Mais la galerie est si longue que, placés aux deux extrémités, les spectateurs ne pouvaient manquer de discrétion pour les acteurs. Ils voyaient, c’était leur droit ; ils n’entendaient pas, c’était leur devoir.

La princesse fit quelques pas au-devant du roi, et lui prit la main qu’elle baisa respectueusement.

— On dit que vous partez, Madame ? lui demanda Louis XV. Allez-vous donc en Picardie ?

— Non, sire, dit la princesse.

— Alors, je devine, dit le roi en haussant la voix, vous allez en pèlerinage à Noirmoutiers.
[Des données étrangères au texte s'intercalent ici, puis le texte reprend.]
(* ===== verification/Json.v ===== *)
(** * Values and JSON

    [value_to_json] and [json_to_value] of [crates/ricochet_vm/src/builtins.rs],
    and the encoder of [crates/ricochet_web/src/value_json.rs].  A JSON value
    is the tree of the serde_json crate; its text is that crate's.  The
    encoders keep the collections they are inside of, and refuse to enter one
    of them again.  The proofs follow: which values have a JSON form, and that
    decoding is undone by encoding. *)

From stdpp Require Import base tactics list strings option numbers sets sorting.
From Stdlib Require Import ZArith NArith Lia Ascii String Sorted.
From S2P Require Import Prelude RustStr RustFloat Bytecode BTree Value ValueEq ValueEqProofs Opaque.

Open Scope string_scope.
Open Scope list_scope.
Open Scope nat_scope.

(** ** JSON values of serde_json *)

(** Integers are kept by sign, as [u64] and [i64]. *)
Inductive JsonNumber : Type :=
  | PosInt (n : N)
  | NegInt (z : Z)
  | JFloat (x : f64).

Local Set Warnings "-register-all".

Module JsonValue.
Inductive JsonValue : Type :=
  | Null
  | Bool (b : bool)
  | Number (n : JsonNumber)
  | String (s : string)
  | Array (l : list JsonValue)
  | Object (m : btree JsonValue).
End JsonValue.
Abbreviation JsonValue := JsonValue.JsonValue.

(** [Number::from(i64)] and [Number::from_f64]. *)
Definition number_of_i64 (z : Z) : JsonNumber := if (z <? 0)%Z then NegInt z else PosInt (Z.to_N z).
Definition number_of_f64 (x : f64) : option JsonNumber := if is_finite x then Some (JFloat x) else None.

Definition as_i64 (n : JsonNumber) : option Z :=
  match n with
  | PosInt n => if (Z.of_N n <=? i64_max)%Z then Some (Z.of_N n) else None
  | NegInt z => Some z
  | JFloat _ => None
  end.
Definition as_u64 (n : JsonNumber) : option N := match n with PosInt n => Some n | _ => None end.
Definition as_f64 (n : JsonNumber) : option f64 :=
  match n with PosInt n => Some (f64_of_Z (Z.of_N n)) | NegInt z => Some (f64_of_Z z) | JFloat x => Some x end.

(** [i64::try_from(u64)]. *)
Definition i64_of_u64 (n : N) : option Z := if (Z.of_N n <=? i64_max)%Z then Some (Z.of_N n) else None.

(** ** Encoding (builtins.rs) *)

Abbreviation JsonVisit := (prod CollectionKind loc).

Definition json_path (path : list string) : string :=
  match path with [] => "$" | _ => ("$" ++ String.concat "" path)%string end.

Definition enter_json_collection (visits : list JsonVisit) (visit : JsonVisit) (path : list string) : res string (list JsonVisit) :=
  if decide (visit ∈ visits) then Err ("cannot encode cyclic collection as JSON at " ++ json_path path)%string
  else Ok (visit :: visits).

Definition index_step (i : nat) : string := ("[" ++ show_N (N.of_nat i) ++ "]")%string.

Section loops.
Context {A B : Type}.

(** [for (index, value) in values.iter().enumerate() { output.push(..) }]. *)
Fixpoint encode_sequence (inner : nat -> A -> res B JsonValue) (i : nat) (values : list A) : res B (list JsonValue) :=
  match values with
  | [] => Ok []
  | v :: values' =>
      let? j := inner i v in
      let? js := encode_sequence inner (S i) values' in
      Ok (j :: js)
  end.

(** [for (key, value) in entries { output.insert(key, ..) }]. *)
Fixpoint encode_entries (inner : string -> A -> res B JsonValue) (entries : btree A) (output : btree JsonValue) : res B (btree JsonValue) :=
  match entries with
  | [] => Ok output
  | (key, v) :: entries' =>
      let? j := inner key v in
      encode_entries inner entries' (bt_insert key j output)
  end.
End loops.

Section encode.
Variable h : heap.

(** The path is the list of its steps, as the source's vector of strings. *)
Fixpoint value_to_json_inner (fuel : nat) (visits : list JsonVisit) (path : list string) (v : Value) : res string JsonValue :=
  match fuel with
  | O => OutOfFuel
  | S fuel' =>
      match v with
      | Value.Nil => Ok JsonValue.Null
      | Value.Bool b => Ok (JsonValue.Bool b)
      | Value.Number n => Ok (JsonValue.Number (number_of_i64 n))
      | Value.Float x =>
          match number_of_f64 x with
          | Some n => Ok (JsonValue.Number n)
          | None => Err "cannot encode non-finite float as JSON"
          end
      | Value.String s => Ok (JsonValue.String s)
      | Value.Array l =>
          let? visits := enter_json_collection visits (CollectionKind.Array, l) path in
          let? js := encode_sequence (fun i w => value_to_json_inner fuel' visits (path ++ [index_step i]) w) 0 (snapshot h l) in
          Ok (JsonValue.Array js)
      | Value.List l =>
          let? visits := enter_json_collection visits (CollectionKind.List, l) path in
          let? js := encode_sequence (fun i w => value_to_json_inner fuel' visits (path ++ [index_step i]) w) 0 (snapshot h l) in
          Ok (JsonValue.Array js)
      | Value.Set_ l =>
          let? visits := enter_json_collection visits (CollectionKind.Set_, l) path in
          let? js := encode_sequence (fun i w => value_to_json_inner fuel' visits (path ++ [index_step i]) w) 0 (snapshot h l) in
          Ok (JsonValue.Array js)
      | Value.Map l =>
          let? visits := enter_json_collection visits (CollectionKind.Map, l) path in
          let? m := encode_entries (fun key w => value_to_json_inner fuel' visits (path ++ ["." ++ key]%string) w) (map_snapshot h l) [] in
          Ok (JsonValue.Object m)
      | v => Err ("cannot encode " ++ value_kind v ++ " as JSON")%string
      end
  end.

(** A path enters each collection at most once. *)
Definition json_fuel : nat := length (all_locs h) + 2.
(* ===== verification/VmWords.v ===== *)
(** * Words of the machine

    The words of [crates/ricochet_vm/src/vm.rs] and [builtins.rs] that do not
    call back into bytecode: stack manipulation, arithmetic, comparison,
    booleans, results, assertions, variables, classes and instances, and the
    collection words.  Each definition follows its [call_*] method, including
    where it restores the stack before reporting an error. *)

From stdpp Require Import base tactics list strings option numbers.
From Stdlib Require Import ZArith NArith Lia Ascii String.
From S2P Require Import Prelude RustStr RustFloat Bytecode BTree Value ValueEq Opaque VmState Numeric VmClass.

Open Scope list_scope.
Open Scope nat_scope.
Open Scope string_scope.

(** ** Stack words *)

Definition call_swap (word : string) : VM unit :=
  ensure_stack word 2 ;;!
  let! s := vget in
  match stack s with
  | a :: b :: st => vmodify (set_stack (b :: a :: st))
  | _ => vcrash
  end.

Definition call_dup (word : string) : VM unit :=
  ensure_stack word 1 ;;!
  let! s := vget in
  match stack s with v :: _ => push_value v | [] => vcrash end.

Definition call_drop (word : string) : VM unit := pop word ;;! vret tt.

Definition call_over (word : string) : VM unit :=
  ensure_stack word 2 ;;!
  let! s := vget in
  match stack s with _ :: v :: _ => push_value v | _ => vcrash end.

Definition call_rot (word : string) : VM unit :=
  ensure_stack word 3 ;;!
  let! s := vget in
  match stack s with
  | a :: b :: c :: st => vmodify (set_stack (c :: a :: b :: st))
  | _ => vcrash
  end.

Definition call_nip (word : string) : VM unit :=
  ensure_stack word 2 ;;!
  let! top := pop_unchecked in
  pop_unchecked ;;!
  push_value top.

Definition call_tuck (word : string) : VM unit :=
  ensure_stack word 2 ;;!
  let! top := pop_unchecked in
  let! below := pop_unchecked in
  push_value top ;;! push_value below ;;! push_value top.

(** The length reported is that of the restored stack. *)
Definition stack_index (word : string) (k : N -> VM unit) : VM unit :=
  let! s0 := vget in
  let! index := pop_index word in
  let! s := vget in
  if (N.of_nat (length (stack s)) <=? index)%N
  then fail_restoring (stack s0) (VmError.IndexOutOfBounds word index (N.of_nat (length (stack s0))))
  else k index.

Definition call_pick (word : string) : VM unit :=
  stack_index word (fun index =>
    let! s := vget in
    match stack s !! N.to_nat index with Some v => push_value v | None => vcrash end).

Definition call_roll (word : string) : VM unit :=
  stack_index word (fun index =>
    let! s := vget in
    match stack s !! N.to_nat index with
    | Some v => vmodify (set_stack (v :: delete (N.to_nat index) (stack s)))
    | None => vcrash
    end).

Definition call_depth : VM unit :=
  let! s := vget in push_value (Value.Number (Z.of_nat (length (stack s)))).

Definition call_clear : VM unit := vmodify (set_stack []).

(** ** Arithmetic words *)

Definition pop_numeric (word : string) : VM NumericValue :=
  let! v := pop word in
  match numeric_value v with
  | Some n => vret n
  | None => vfail (type_error word "number" v)
  end.

Definition pop_numeric_or_restore (word : string) (before : list Value) : VM NumericValue :=
  on_err (pop_numeric word) (restore_stack before).

(** [match op { Ok(value) => push(value), Err(error) => { restore; Err(error) } }]. *)
Definition push_or_restore (before : list Value) (r : res VmError Value) : VM unit :=
  let! v := on_err (vlift r) (restore_stack before) in push_value v.

Definition numeric_binary (f : string -> NumericValue -> NumericValue -> res VmError Value) (word : string) : VM unit :=
  ensure_stack word 2 ;;!
  let! s := vget in
  let! rhs := pop_numeric_or_restore word (stack s) in
  let! lhs := pop_numeric_or_restore word (stack s) in
  push_or_restore (stack s) (f word lhs rhs).

Definition numeric_unary (f : string -> NumericValue -> res VmError Value) (word : string) : VM unit :=
  ensure_stack word 1 ;;!
  let! s := vget in
  let! v := pop_numeric_or_restore word (stack s) in
  push_or_restore (stack s) (f word v).

Definition call_add : string -> VM unit := numeric_binary numeric_add.
Definition call_subtract : string -> VM unit := numeric_binary numeric_subtract.
Definition call_multiply : string -> VM unit := numeric_binary numeric_multiply.
Definition call_divide : string -> VM unit := numeric_binary numeric_divide.
Definition call_negate : string -> VM unit := numeric_unary numeric_negate.
Definition call_abs : string -> VM unit := numeric_unary numeric_abs.
Definition call_min : string -> VM unit := numeric_binary (fun _ l r => Ok (numeric_min l r)).
Definition call_max : string -> VM unit := numeric_binary (fun _ l r => Ok (numeric_max l r)).

Definition call_modulo (word : string) : VM unit :=
  ensure_stack word 2 ;;!
  let! s := vget in
  let! rhs := pop_number_or_restore word (stack s) in
  let! lhs := pop_number_or_restore word (stack s) in
  if (rhs =? 0)%Z then fail_restoring (stack s) (VmError.DivisionByZero word)
  else match checked_rem lhs rhs with
       | None => fail_restoring (stack s) (VmError.ArithmeticOverflow word)
       | Some v => push_value (Value.Number v)
       end.

Definition call_clamp (word : string) : VM unit :=
  ensure_stack word 3 ;;!
  let! s := vget in
  let! maximum := pop_numeric_or_restore word (stack s) in
  let! minimum := pop_numeric_or_restore word (stack s) in
  let! v := pop_numeric_or_restore word (stack s) in
  push_or_restore (stack s) (numeric_clamp word v minimum maximum).

Definition call_number_comparison (word : string) (compare : comparison -> bool) : VM unit :=
  ensure_stack word 2 ;;!
  let! s := vget in
  let! rhs := pop_numeric_or_restore word (stack s) in
  let! lhs := pop_numeric_or_restore word (stack s) in
  push_value (Value.Bool (match numeric_ordering lhs rhs with Some c => compare c | None => false end)).

(** A range is empty when its bounds are equal; it counts down when they are
    reversed. *)
Definition range_values (start stop : Z) : list Value :=
  if (start <=? stop)%Z
  then (fun i => Value.Number (start + Z.of_nat i)) <$> seq 0 (Z.to_nat (stop - start))
  else (fun i => Value.Number (start - Z.of_nat i)) <$> seq 0 (Z.to_nat (start - stop)).

Definition call_range (word : string) : VM unit :=
  ensure_stack word 2 ;;!
  let! s := vget in
  let! stop := pop_number_or_restore word (stack s) in
  let! start := pop_number_or_restore word (stack s) in
  let! v := new_array (range_values start stop) in
  push_value v.

Definition call_numeric_conversion (word : string) : VM unit :=
  let! v := pop word in
  let! r := vlift (convert_numeric word v) in
  push_value r.

(** ** Booleans and equality *)

Definition condition (v : Value) : VM bool := fun s =>
  match truthy_for_condition (store s) v with
  | Ok b => Val b s
  | _ => Exn VmError.UncheckedResultCondition s
  end.

Definition call_not (word : string) : VM unit :=
  let! s := vget in
  let! v := pop word in
  let! b := on_err (condition v) (restore_stack (stack s)) in
  push_value (Value.Bool (negb b)).

Definition call_boolean_binary (word : string) (combine : bool -> bool -> bool) : VM unit :=
  ensure_stack word 2 ;;!
  let! s := vget in
  let! rhs := pop_unchecked in
  let! lhs := pop_unchecked in
  let! l := on_err (condition lhs) (restore_stack (stack s)) in
  let! r := on_err (condition rhs) (restore_stack (stack s)) in
  push_value (Value.Bool (combine l r)).

(** [left.opaque_value_kind().or_else(|| right.opaque_value_kind())]. *)
Definition opaque_kind (left right : Value) : VM (option string) :=
  let! s := vget in
  let! l := vlift (opaque_value_kind (store s) left) in
  match l with
  | Some k => vret (Some k)
  | None => vlift (opaque_value_kind (store s) right)
  end.

Definition opaque_equality_error (word : string) (left right : Value) : VM (option VmError) :=
  let! k := opaque_kind left right in
  vret (VmError.TypeError word "comparable values" <$> k).

(** [numeric_values_equal(left, right).unwrap_or(left == right)]. *)
Definition language_equal (left right : Value) : VM bool :=
  let! s := vget in
  match numeric_values_equal left right with
  | Some b => vret b
  | None => vlift (values_equal (store s) left right)
  end.

Definition compare_words (word : string) (k : bool -> Value) : VM unit :=
  ensure_stack word 2 ;;!
  let! s := vget in
  let! rhs := pop_unchecked in
  let! lhs := pop_unchecked in
  let! e := opaque_equality_error word lhs rhs in
  match e with
  | Some error => fail_restoring (stack s) error
  | None => let! equal := language_equal lhs rhs in push_value (k equal)
  end.

Definition call_equals (word : string) : VM unit := compare_words word Value.Bool.
Definition call_not_equals (word : string) : VM unit := compare_words word (fun b => Value.Bool (negb b)).

Definition call_assert_equals (word : string) : VM unit :=
  ensure_stack word 2 ;;!
  let! s := vget in
  let! expected := pop_unchecked in
  let! actual := pop_unchecked in
  let! e := opaque_equality_error word actual expected in
  match e with
  | Some error => fail_restoring (stack s) error
  | None =>
      let! equal := language_equal actual expected in
      if equal : bool then vret tt
      else fail_restoring (stack s) (VmError.AssertionFailed (DebugValue expected) (DebugValue actual))
  end.

Definition call_assert (word : string) : VM unit :=
  let! s := vget in
  let! v := pop word in
  match truthy_for_condition (store s) v with
  | Ok true => vret tt
  | Ok false => fail_restoring (stack s) (VmError.AssertionFailed (Plain "truthy") (DebugValue v))
  | _ => fail_restoring (stack s) (VmError.InvalidArgument word "Result values require ok? before assertion")
  end.

Definition call_assert_bool (expected : bool) (word : string) : VM unit :=
  let! s := vget in
  let! v := pop word in
  let name (b : bool) := if b then "true" else "false" in
  match v with
  | Value.Bool b =>
      if Bool.eqb b expected then vret tt
      else fail_restoring (stack s) (VmError.AssertionFailed (Plain (name expected)) (Plain (name b)))
  | v => fail_restoring (stack s) (type_error word "bool" v)
  end.

Definition call_assert_true : string -> VM unit := call_assert_bool true.
Definition call_assert_false : string -> VM unit := call_assert_bool false.

Definition call_assert_ok (word : string) : VM unit :=
  let! s := vget in
  let! v := pop word in
  match v with
  | Value.Result (ROk _) => vret tt
  | Value.Result (RErr e) =>
      fail_restoring (stack s) (VmError.AssertionFailed (Plain "ok result") (DebugResult (RErr e)))
  | v => fail_restoring (stack s) (type_error word "result" v)
  end.

Definition call_assert_error (word : string) : VM unit :=
  let! s := vget in
  let! v := pop word in
  match v with
  | Value.Result (RErr _) => vret tt
  | Value.Result (ROk w) =>
      fail_restoring (stack s) (VmError.AssertionFailed (Plain "error result") (DebugResult (ROk w)))
  | v => fail_restoring (stack s) (type_error word "result" v)
  end.

(** ** Results *)

Definition call_ok (word : string) : VM unit :=
  let! v := pop word in push_value (result_ok v).

(** The operands are gone when a type error is reported. *)
Definition call_fail (word : string) : VM unit :=
  ensure_stack word 2 ;;!
  let! m := pop_string word "error message string" in
  let! k := pop_string word "error kind string" in
  push_value (result_err k m).

Definition call_result_value (word : string) : VM unit :=
  let! s := vget in
  let! v := pop word in
  match v with
  | Value.Result (ROk w) => push_value w
  | Value.Result (RErr _) => fail_restoring (stack s) (VmError.ResultUnwrap word "ok" "error")
  | v => fail_restoring (stack s) (type_error word "result" v)
  end.

Definition call_result_error (word : string) : VM unit :=
  let! s := vget in
  let! v := pop word in
  match v with
  | Value.Result (RErr e) =>
      let! m := new_map (bt_insert "message" (Value.String (message e))
                          (bt_insert "kind" (Value.String (kind e)) [])) in
      push_value m
  | Value.Result (ROk _) => fail_restoring (stack s) (VmError.ResultUnwrap word "error" "ok")
  | v => fail_restoring (stack s) (type_error word "result" v)
  end.

Definition result_envelope_value (r : RicochetResult Value) (meta : btree Value) : VM Value :=
  let capability := match bt_get "capability" meta with
                    | Some (Value.String v) => if String.eqb v "" then None else Some v
                    | _ => None
                    end in
  match r with
  | ROk v =>
      let! meta_map := new_map meta in
      new_map (bt_insert "meta" meta_map (bt_insert "error" Value.Nil
                 (bt_insert "data" v (bt_insert "ok" (Value.Bool true) []))))
  | RErr e =>
      let error_map := bt_insert "message" (Value.String (message e))
                         (bt_insert "code" (Value.String (kind e)) (bt_insert "kind" (Value.String (kind e)) [])) in
      let error_map := match capability with
                       | Some c => bt_insert "capability" (Value.String c) error_map
                       | None => error_map
                       end in
      let! error_value := new_map error_map in
      let! meta_map := new_map meta in
      new_map (bt_insert "meta" meta_map (bt_insert "error" error_value
                 (bt_insert "data" Value.Nil (bt_insert "ok" (Value.Bool false) []))))
  end.
Definition host_methods : list string :=
  ["clear"; "regex_find"; "uppercase"; "lowercase"; "lines"; "regex_replace"; "id"; "info"; "task_status";
   "pending?"; "running?"; "completed?"; "failed?"; "read_text"; "write_text"; "exists?"; "list"; "create_dir";
   "delete"; "get"; "post_json"; "request"; "get_task"; "post_json_task"; "request_task"; "enter"; "leave";
   "move_to"; "write"; "flush"; "size"; "poll_key"; "read_key"; "text"; "heading"; "button"; "command";
   "command_button"; "action"; "input"; "link"; "container"; "toolbar"; "sidebar"; "tabs"; "split_pane"; "table";
   "form_row"; "status_bar"; "menu"; "menu_bar"; "open_file"; "save_file"; "choose_folder"; "clipboard_read";
   "clipboard_write"; "open_url"; "window_state"; "window_app"; "window"; "document"; "matches?"; "captures"].

Definition call_builtin_method_inner (receiver : Value) (method : string) : VM Value :=
  match bt_get method methods_table with
  | Some f => f receiver method
  | None =>
      if one_of method host_methods then host_method receiver method
      else vfail (VmError.UnknownMethod (value_kind receiver) method)
  end.

Definition call_builtin_method (receiver : Value) (method : string) : VM Value :=
  let! s := vget in
  on_err (call_builtin_method_inner receiver method) (restore_stack (stack s)).
End blocks.
Definition call_receiver_two_argument_method (word method : string) : VM unit :=
  ensure_stack word 3 ;;!
  let! s := vget in
  let! second := pop_unchecked in
  let! first := pop_unchecked in
  let! receiver := pop_unchecked in
  push_value first ;;! push_value second ;;!
  push_result_or_restore (stack s) (builtin_method receiver method).

Definition call_capability_method_word (word : string) (c : Capability) (method : string) : VM unit :=
  let! capability := enabled_capability word c in
  let! v := builtin_method capability method in
  push_value v.

Definition call_responds_to (word : string) : VM unit :=
  ensure_stack word 2 ;;!
  let! receiver := pop_unchecked in
  let! method := pop_string word "method name string" in
  let! s := vget in
  let! responds :=
    if builtin_method_exists receiver method then vret true
    else match receiver with
         | Value.Class c =>
             let! m := vlift (resolve_native_method (classes s) c method) in
             vret (match m with Some _ => true | None => false end)
         | Value.Instance c _ =>
             let! m := vlift (resolve_instance_method (classes s) c method) in
             vret (match m with Some _ => true | None => false end)
         | _ => vret false
         end in
  push_value (Value.Bool responds).

Definition argument_words : list string :=
  ["at"; "has?"; "contains?"; "take"; "skip"; "repeat"; "split"; "join"; "concat"; "index_of"; "last_index_of";
   "starts_with?"; "ends_with?"; "remove"; "remove_at"].

Definition two_argument_words : list string := ["slice"; "replace"; "regex_replace"; "insert_at"].

Definition call_word (word : string) : VM unit :=
  match bt_get word simple_words with
  | Some f => f word
  | None =>
      if String.eqb word "call" then call_block word
      else if String.eqb word "send" then call_send word
      else if String.eqb word "responds_to?" then call_responds_to word
      else if one_of word argument_words then call_receiver_argument_method word word
      else if one_of word two_argument_words then call_receiver_two_argument_method word word
      else match bt_get word capability_words with
           | Some (c, method) => call_capability_method_word word c method
           | None =>
               if one_of word host_words then host_word word
               else
                 let! receiver_word := if one_of word ["info"; "task_status"]
                                       then receiver_method_exists word else vret false in
                 if receiver_word : bool then call_top_receiver_method word
                 else if ends_with "?" word then call_question_word word
                 else call_function word
           end
  end.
— Non, sire, répondit madame Louise, je me retire au couvent des Carmélites de Saint-Denis dont je puis être abbesse, vous le savez.

Le roi tressaillit, mais son visage resta calme quoique son cœur fût réellement troublé.

— Oh ! non, dit-il, non, ma fille, vous ne me quitterez point, n’est-ce pas ? C’est impossible que vous me quittiez.

— Mon père, j’ai depuis longtemps décidé cette retraite, que Votre Majesté a bien voulu autoriser ; ne me résistez donc pas, mon père, je vous en supplie.

— Oui, certes, j’ai donné cette autorisation, mais après avoir combattu longtemps, vous le savez. Je l’ai donnée parce que j’espérais toujours qu’au moment de partir le cœur vous manquerait. Vous ne pouvez pas vous ensevelir dans un cloître, vous ; ce sont des mœurs oubliées ; on n’entre au couvent que pour des chagrins ou des mécomptes de fortune. La fille du roi de France n’est point pauvre, que je sache, et si elle est malheureuse, personne ne doit le voir.

La parole et la pensée du roi s’élevaient à mesure qu’il rentrait plus avant dans ce rôle de roi et de père que jamais l’acteur ne joue mal quand l’orgueil conseille l’un et que le regret inspire l’autre.